For SPEC-043 (MCP server):

  • discoverPlugins() reads config.plugins first and only falls back to dependency scanning when the field is absent.
  • Autodetection still applies when no config exists, but consults the config when one is present (e.g., plan.dir overrides the default plan/ lookup; declared sites confirm site context without sniffing the file system).
  • refrakt://detect reports detected context, config source (config-file vs autodetect), and the list of sites (with names) so the agent knows whether the project is single- or multi-site.
  • Site-scoped MCP tools (refrakt.inspect, refrakt.contracts, refrakt.validate) accept an optional site input. When the project has exactly one site, the field is optional; when there are multiple, it is required and the tool's input schema reflects that.

For the CLI:

  • loadRefraktConfigFile() in packages/cli/src/config-file.ts gains a normalization layer that accepts the flat, singular-site, and plural-sites shapes and returns a normalized RefraktConfig with plugins, plan, and sites: Record<string, SiteConfig> always populated.
  • RefraktConfig in packages/types grows the plugins, plan, site, and sites fields. The flat fields and singular site stay on the type for backwards compatibility but are marked deprecated in JSDoc as shorthand for sites.default.
  • Site-targeted commands (inspect, contracts, validate, etc.) gain a --site <name> flag. When the project has exactly one site, the flag is optional and the lone site is selected automatically; when multiple sites are declared and no flag is passed, the command errors with the available names.
  • refrakt plugins list (proposed in SPEC-043) shows the resolution source per plugin — from refrakt.config.json vs discovered in package.json.

For the SvelteKit plugin:

  • The plugin accepts a site option naming which entry from the config to build.
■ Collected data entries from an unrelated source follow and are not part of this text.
(** * create-corpus.py: the bounded streaming dedup-filter-write loop

    A shallow embedding of [scripts/create-corpus.py] and the properties of
    its one routine, [write_streaming_dataset].

    Python values are modelled as follows.
    - A [str] is the list of its Unicode code points, so that [len] is
      [length] and differs from the UTF-8 byte length.
    - [bytes] is a list of integers in [0, 255].
    - Python integers are unbounded: [Z].
    - [seen_hashes], a Python [set] of hex digests, is a [gset str].
    - The file handle is the log of the arguments of its [write] calls.
    - A raised exception is [None] in the [option] monad; the shared objects
      ([seen_hashes] and the file) keep what was done to them before. *)

From Stdlib Require Import ZArith List String Ascii Lia.
From stdpp Require Import base option list gmap sets strings.

#[local] Set Warnings "-clear-no-such-hyp,-abstract-large-number".

Local Open Scope Z_scope.

(** ** Python strings *)

Module PyStr.

(** A code point, [ord(c)]. *)
Definition char := Z.
Definition str := list char.
Definition bytes := list Z.

Definition of_ascii (a : ascii) : char := Z.of_N (N_of_ascii a).

(** A literal of ASCII characters as a Python [str]. *)
Fixpoint lit (s : string) : str :=
  match s with
  | EmptyString => []
  | String a s' => of_ascii a :: lit s'
  end.

Definition LF : char := 10.
Definition CR : char := 13.

(** [len(s)] *)
Definition len (s : str) : Z := Z.of_nat (length s).

(** [c.isspace()], the code points CPython's [_PyUnicode_IsWhitespace]
    accepts; [str.strip()] without argument removes these. *)
Definition isspace (c : char) : bool :=
  ((9 <=? c) && (c <=? 13)) || ((28 <=? c) && (c <=? 32))
  || (c =? 133) || (c =? 160) || (c =? 5760)
  || ((8192 <=? c) && (c <=? 8202))
  || (c =? 8232) || (c =? 8233) || (c =? 8239) || (c =? 8287) || (c =? 12288).

(** [s.lstrip()] *)
Fixpoint lstrip (s : str) : str :=
  match s with
  | c :: s' => if isspace c then lstrip s' else s
  | [] => []
  end.

(** [s.rstrip()] *)
Fixpoint rstrip (s : str) : str :=
  match s with
  | [] => []
  | c :: s' =>
      match rstrip s' with
      | [] => if isspace c then [] else [c]
      | r => c :: r
      end
  end.

(** [s.strip()] *)
Definition strip (s : str) : str := rstrip (lstrip s).

(** [s.replace("\r\n", "\n")]: left to right, occurrences do not overlap. *)
Fixpoint replace_crlf (s : str) : str :=
  match s with
  | [] => []
  | c :: tl =>
      match tl with
      | d :: rest =>
          if (c =? CR) && (d =? LF) then LF :: replace_crlf rest
          else c :: replace_crlf tl
      | [] => [c]
      end
  end.

(** The UTF-8 encoding of one code point.  A surrogate (U+D800..U+DFFF)
    makes [str.encode] raise [UnicodeEncodeError]; values outside
    [0, 0x10FFFF] are no code points and are refused as well. *)
Definition encode_char (c : char) : option bytes :=
  if c <? 0 then None
  else if c <? 128 then Some [c]
  else if c <? 2048 then
    Some [Z.lor 192 (Z.shiftr c 6); Z.lor 128 (Z.land c 63)]
  else if (55296 <=? c) && (c <=? 57343) then None
  else if c <? 65536 then
    Some [Z.lor 224 (Z.shiftr c 12);
          Z.lor 128 (Z.land (Z.shiftr c 6) 63);
          Z.lor 128 (Z.land c 63)]
  else if c <? 1114112 then
    Some [Z.lor 240 (Z.shiftr c 18);
          Z.lor 128 (Z.land (Z.shiftr c 12) 63);
          Z.lor 128 (Z.land (Z.shiftr c 6) 63);
          Z.lor 128 (Z.land c 63)]
  else None.

(** [s.encode("utf-8")] *)
Fixpoint encode (s : str) : option bytes :=
  match s with
  | [] => Some []
  | c :: s' =>
      b ← encode_char c;
      bs ← encode s';
      Some (b ++ bs)
  end.

(** [str.lower()] on ASCII text.  Python's own [lower] follows the Unicode
    case tables of the interpreter; the development takes it as a parameter
    and uses this function, which agrees with it on ASCII text, to run
    examples. *)
Definition ascii_lower (s : str) : str :=
  map (fun c => if (65 <=? c) && (c <=? 90) then c + 32 else c) s.

End PyStr.

(** ** hashlib.sha1 *)

Module Sha1.

Import PyStr.

Definition w32 (x : Z) : Z := x mod 4294967296.

Definition rotl (n x : Z) : Z :=
  w32 (Z.lor (Z.shiftl x n) (Z.shiftr x (32 - n))).

(** Padding: a [0x80] byte, zeros up to 56 modulo 64, and the bit length of
    the message as a big-endian 64-bit integer. *)
Definition be_bytes (n : nat) (x : Z) : bytes :=
  map (fun i => Z.land (Z.shiftr x (8 * Z.of_nat i)) 255) (rev (seq 0 n)).

Definition pad (msg : bytes) : bytes :=
  let l := Z.of_nat (length msg) in
  let zeros := Z.to_nat ((55 - l) mod 64) in
  msg ++ [128] ++ repeat 0 zeros ++ be_bytes 8 (8 * l).

(** Big-endian 32-bit words of a byte string. *)
Fixpoint words (b : bytes) : list Z :=
  match b with
  | b0 :: b1 :: b2 :: b3 :: rest =>
      Z.lor (Z.shiftl b0 24) (Z.lor (Z.shiftl b1 16) (Z.lor (Z.shiftl b2 8) b3))
      :: words rest
  | _ => []
  end.

(** The message schedule: [win] holds the previous sixteen words. *)
Fixpoint expand (n : nat) (win : list Z) : list Z :=
  match n with
  | O => []
  | S n' =>
      let w := rotl 1 (Z.lxor (Z.lxor (nth 13 win 0) (nth 8 win 0))
                              (Z.lxor (nth 2 win 0) (nth 0 win 0))) in
      w :: expand n' (tl win ++ [w])
  end.

Definition schedule (block : list Z) : list Z := block ++ expand 64 block.

Definition round_f (t b c d : Z) : Z :=
  if t <? 20 then Z.lor (Z.land b c) (Z.land (Z.lxor b 4294967295) d)
  else if t <? 40 then Z.lxor (Z.lxor b c) d
  else if t <? 60 then Z.lor (Z.lor (Z.land b c) (Z.land b d)) (Z.land c d)
  else Z.lxor (Z.lxor b c) d.

Definition round_k (t : Z) : Z :=
  if t <? 20 then 1518500249
  else if t <? 40 then 1859775393
  else if t <? 60 then 2400959708
  else 3395469782.

Definition regs : Type := Z * Z * Z * Z * Z.

Fixpoint rounds (t : Z) (ws : list Z) (r : regs) : regs :=
  match ws with
  | [] => r
  | w :: ws' =>
      let '(a, b, c, d, e) := r in
      let temp := w32 (rotl 5 a + round_f t b c d + e + round_k t + w) in
      rounds (t + 1) ws' (temp, a, rotl 30 b, c, d)
  end.

Definition compress (h : regs) (block : list Z) : regs :=
  let '(h0, h1, h2, h3, h4) := h in
  let '(a, b, c, d, e) := rounds 0 (schedule block) h in
  (w32 (h0 + a), w32 (h1 + b), w32 (h2 + c), w32 (h3 + d), w32 (h4 + e)).

Fixpoint blocks (n : nat) (ws : list Z) (h : regs) : regs :=
  match n with
  | O => h
  | S n' => blocks n' (skipn 16 ws) (compress h (firstn 16 ws))
  end.

Definition init : regs :=
  (1732584193, 4023233417, 2562383102, 271733878, 3285377520).

Definition digest (msg : bytes) : regs :=
  let ws := words (pad msg) in
  blocks (Nat.div (length ws) 16) ws init.

Definition hex_digit (d : Z) : char := if d <? 10 then 48 + d else 87 + d.

Definition hex32 (x : Z) : str :=
  map (fun i => hex_digit (Z.land (Z.shiftr x (4 * Z.of_nat i)) 15))
      (rev (seq 0 8)).
Definition cos_table : list (double * double) :=
  [ (f64.lit 5 2, SFopp (f64.lit 8011436155469337 10000000000000000));
    (f64.lit 9 2, SFopp (f64.lit 2107957994307797 10000000000000000));
    (f64.lit 5 1, f64.lit 28366218546322625 100000000000000000);
    (f64.lit 23 4, f64.lit 8611924171615208 10000000000000000);
    (f64.lit 47 8, f64.lit 9178426658157577 10000000000000000);
    (f64.lit 11 2, f64.lit 70866977429126 100000000000000);
    (f64.lit 8 1, SFopp (f64.lit 14550003380861354 100000000000000000)) ].

Definition std_cos (v : double) : double :=
  match find (fun e => SFeqb (fst e) v) cos_table with
  | Some e => snd e
  | None => f64.lit 1 1
  end.

Definition frame := frame std_cos sample_bernoulli sample_uniform_real.
Definition run := run std_cos sample_bernoulli sample_uniform_real.

Definition at_time (t : double) : Input := mkInput false false t.

(** A Spray at 0, a Pelican at 1.25, then a frame at 2.875. *)
Definition two_hazards : Session engine :=
  Eval vm_compute in
    run [at_time (S754_zero false); at_time (f64.lit 5 4); at_time (f64.lit 23 8)]
        (init [true; false; false; true] (S754_zero false) (S754_zero false)).

(** A Spray at 0 that reaches the grounded vessel, a Pelican at 2.25. *)
Definition spray_arrives : Session engine :=
  Eval vm_compute in
    run [at_time (S754_zero false); at_time (f64.lit 9 4)]
        (init [true; true; false; false] (S754_zero false) (S754_zero false)).

(** Two Sprays at 0 and 1.25 and a Pelican at 2.5, then a frame at 4: the
    first Spray and the Pelican are left invisible, the second Spray
    visible, and the game goes on. *)
Definition mixed_registry : Session engine :=
  Eval vm_compute in
    run [at_time (S754_zero false); at_time (f64.lit 5 4); at_time (f64.lit 5 2);
         at_time (f64.lit 4 1)]
        (init [true; false; true; false; false; true]
              (S754_zero false) (S754_zero false)).

End Replay.

(** ** A second closed instance: the canonical draws on a tape

    The engine replays recorded values of [std::generate_canonical].  The
    uniform draw is the operator above; the Bernoulli draw compares the
    canonical value with [p], as libstdc++ does. *)
Module Tape.

Definition engine := list double.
When omitted, it errors at config-load time for multi-site repos and selects the lone site for single-site repos.
  • A monorepo wiring two SvelteKit apps to the same refrakt.config.json passes a different site name in each app's vite.config.ts. Content roots, themes, and package merges resolve from the chosen site's section.

For users:

  • Existing site users: zero changes required. Their flat config keeps working.
  • Existing planning-only users: zero changes required. Autodetection still runs.
  • New users wanting both contexts in one repo: one file declares everything.
  • Users wanting explicit plugin control: list packages under plugins and the heuristic scan is bypassed.
  • Multi-site monorepos: declare each site under sites.<name> and pick the right one per app or per CLI invocation.

For migration:

  • A refrakt config migrate command (small follow-up work item, not part of this ADR) can rewrite a flat site config into the nested shape on demand, and convert a singular site into sites.default when adding a second site. Not required — the flat and singular shapes stay valid indefinitely.
  • The SvelteKit plugin's loadContent() reads from the normalized sites[name] entry so the runtime contract is unchanged for single-site users (they hit sites.default transparently).

Open follow-up:

  • A separate spec should formalize the config schema (TypeScript interface, JSON Schema for editor tooling, validation rules, multi-site selection semantics). This ADR records the decision; the spec records the shape in detail.
  • SPEC-043's "Plugin Discovery" section should be updated after this ADR is accepted to reference config.plugins as the primary source, with dependency scanning as fallback. The MCP tool input schemas for site-scoped tools should also be updated to include the site parameter for multi-site repos.